SoC
Garrett Cooper
youshi10 at u.washington.edu
Sun May 20 23:15:58 UTC 2007
Garrett Cooper wrote:
> Garrett Cooper wrote:
>> Duane Whitty wrote:
>>> On Tuesday, 15 May 2007 at 1:05:07 -0700, Garrett Cooper wrote:
>>>> Tom Evans wrote:
>>>>> On Mon, 2007-05-14 at 22:17 -0700, Garrett Cooper wrote:
>>>>>> Ruby's nice, but it's built on Perl so I have suspicions on its
>>>>>> overall usability / speed given my experience with Perl over the
>>>>>> past 4 months daily for work :(.. Ruby's just the new big thing
>>>>>> for programming languages, so everyone's into it. Kind of like how
>>>>>> Java was compared to C/C++ a few years back. But once everything
>>>>>> dies down people will realize that they'll still have to program
>>>>>> in C/C++/Perl for real-world applications.
>>>>>>
>>>>>> Python seems better than Ruby from what I can see, but I really
>>>>>> don't like the mandatory indentation thing. Ew..
>>>>>>
>>>>> Rubies are better Perls. That's the only connection between the
>>>>> two. One
>>>>> day, a Japanese programmer got fed up with Perl, and wrote a better
>>>>> language (for varying meanings of better).
>>>>>
>>>>> Its not based or built on Perl in any respect.
>>>>>
>>>>> Python and Ruby both have the same targets; to speed development time
>>>>> and increase programmer productivity.
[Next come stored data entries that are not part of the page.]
(** C28: the end of the relay. A goroutine whose copy has ended closes both connections
    by itself, in at most three statements, whatever the other one does. From then
    on only the connections can hold the relay up: as long as [copyLoop] has not
    returned, a goroutine can take its next statement or is inside [Read] or
    [Write] of a closed connection; every schedule has at most nine more steps, and
    two more for each read that a closed connection still answers without an error;
    and if these calls fail, as [Close] is meant to make them, [copyLoop] has
    returned after at most nine steps and what such answers still cost. (A
    [meekConn] does not make them fail at once: what its worker queued is still
    handed out, and a read waits for the worker's round trip.) *)
Theorem copy_loop_ends (s : st) (d : dir) (Hr : rtc step init s) (He : ~ copying (pc d s)) :
  (exists n s', (n <= 3)%nat /\ Cells.runs exec (replicate n (Step d)) s = Some s' /\ both_closed s')
  /\ (both_closed s -> forall evs s', Cells.runs exec evs s = Some s' ->
        (length evs <= 9 + 2 * answered evs)%nat
        /\ (returned s' = None -> exists d', copying (pc d' s') \/ exists s'', exec (Step d') s' = Some s'')
        /\ exists evs' s'', Cells.runs exec evs' s' = Some s'' /\ answered evs' = 0%nat
             /\ (length evs + length evs' <= 9 + 2 * answered evs)%nat /\ returned s'' <> None).
Proof.
  apply copy_reach_inv in Hr as Hi.
  assert (H3 : (todo (pc d s) <= 3)%nat) by (destruct (pc d s); cbn in *; try lia; by destruct He).
  split.
  - destruct (closes (todo (pc d s)) s d Hi He eq_refl) as (s' & E & Hi' & Hp).
    exists (todo (pc d s)), s'. split; [done|]. split; [done|]. by apply (inv_done s' Hi' d).
  - intros Hc evs s' E. destruct (closed_bounded _ _ _ Hc E) as [Hc' Hl].
    assert (Hi' : Inv s') by (apply copy_reach_inv; etrans; [done|by eapply Cells.runs_rtc]).
    assert (Ht : (todo (up s) + todo (down s) <= 9)%nat).
    { assert (forall k, (todo k <= 6)%nat) as H6 by (intros [|? []| | | |]; cbn; lia).
      pose proof (H6 (up s)). pose proof (H6 (down s)). destruct d; cbn in H3; lia. }
    split_and!; [lia| |].
    + intros [d' Hd]%not_returned. exists d'. destruct (pc d' s') eqn:Ep; try (by left).
      all: right; destruct (step_enabled s' d' Hi') as (s'' & E' & _); [rewrite Ep; by intros []|by rewrite Ep|eauto].
    + destruct (failing_run _ s' Hi' Hc' (Nat.le_refl _)) as (evs' & s'' & Hr' & Ha & Hle & Hret).
      exists evs', s''. split_and!; [done|done|lia|done].
Qed.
>>>> But one must make a Perl before one can make a Ruby. Maybe that was
>>>> what I was trying to aim for.
>>>>
>>>> Ruby's nice, but it seems like it's going to be a bit passe in a few
>>>> years like Java was for compilable / interpretable languages.
>>>>
>>>> -Garrett
>> >
>>> None of this matters
>>>
>>>
>>> My only point is that if you need something quick to explore the
>>> format of
>>> pkgdb.db or INDEX.db you are pretty well assured of finding a tool you
>>> can work with; Perl, Python, or Ruby. If these aren't sufficient use C.
>>>
>>> The pkg_* tools are written in C so in C they will be modified; but no
>>> harm in doing initial exploration and prototyping with something else.
>>>
>>> Let's stay focused!
>>>
>>> Duane
>>
>> Ok, finally dumped the full database. Will analyze closely later on
>> tonight.
>>
>> Cheers,
>> -Garrett
>>
>> PS If you installed ruby-bdb, simply running "make config" in the
>> ports-mgmt/portupgrade directory and selecting ruby-bdb1 won't do. You
>> have to go into databases/ruby-bdb, do make deinstall, then go to
>> databases/ruby-bdb1 and do make install, or something similar.
>
> If you haven't seen my entry yet, and you're interested, I've posted
> my analysis of the INDEX-*.db file at:
> <http://blogs.freebsdish.org/gcooper/2007/05/19/behind-index-db>.
> I'd like to really discuss the additional metadata that gets tacked
> onto each database file, in particular, is it necessary, and is there a
> better way to do that?
> Also, the whole Ruby ports tools writing to the ports db
> consistently instead of at exit is another item which probably should be
> discussed too (someone brought this up earlier).
> Thanks,
> -Garrett
Posted more results here:
<http://blogs.freebsdish.org/gcooper/2007/05/20/the-inefficiencies-of-pkgdbdb/>.
Needless to say, I'm not happy with Portupgrade.